(Stored entries)
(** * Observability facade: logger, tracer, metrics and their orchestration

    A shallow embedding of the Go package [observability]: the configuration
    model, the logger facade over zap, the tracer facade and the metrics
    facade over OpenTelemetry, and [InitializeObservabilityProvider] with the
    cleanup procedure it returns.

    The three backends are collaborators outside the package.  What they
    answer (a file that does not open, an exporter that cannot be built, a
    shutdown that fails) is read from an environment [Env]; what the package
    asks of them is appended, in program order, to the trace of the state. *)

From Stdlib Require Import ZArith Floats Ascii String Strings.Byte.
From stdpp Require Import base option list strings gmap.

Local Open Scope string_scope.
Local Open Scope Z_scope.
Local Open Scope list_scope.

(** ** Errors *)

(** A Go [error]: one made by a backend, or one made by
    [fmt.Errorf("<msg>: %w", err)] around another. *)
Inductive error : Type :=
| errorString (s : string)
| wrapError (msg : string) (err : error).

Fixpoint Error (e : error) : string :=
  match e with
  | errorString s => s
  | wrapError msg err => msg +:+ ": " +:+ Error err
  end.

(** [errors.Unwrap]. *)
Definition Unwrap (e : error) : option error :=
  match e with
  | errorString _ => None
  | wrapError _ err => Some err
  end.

| Task statement |
Each line must be given again exactly as written above.

| Exercise solution |
(** * Observability facade: logger, tracer, metrics and their orchestration

    A shallow embedding of the Go package [observability]: the configuration
    model, the logger facade over zap, the tracer facade and the metrics
    facade over OpenTelemetry, and [InitializeObservabilityProvider] with the
    cleanup procedure it returns.

    The three backends are collaborators outside the package.  What they
    answer (a file that does not open, an exporter that cannot be built, a
    shutdown that fails) is read from an environment [Env]; what the package
    asks of them is appended, in program order, to the trace of the state. *)

From Stdlib Require Import ZArith Floats Ascii String Strings.Byte.
From stdpp Require Import base option list strings gmap.

Local Open Scope string_scope.
Local Open Scope Z_scope.
Local Open Scope list_scope.

(** ** Errors *)

(** A Go [error]: one made by a backend, or one made by
    [fmt.Errorf("<msg>: %w", err)] around another. *)
Inductive error : Type :=
| errorString (s : string)
| wrapError (msg : string) (err : error).

Fixpoint Error (e : error) : string :=
  match e with
  | errorString s => s
  | wrapError msg err => msg +:+ ": " +:+ Error err
  end.

(** [errors.Unwrap]. *)
Definition Unwrap (e : error) : option error :=
  match e with
  | errorString _ => None
  | wrapError _ err => Some err
  end.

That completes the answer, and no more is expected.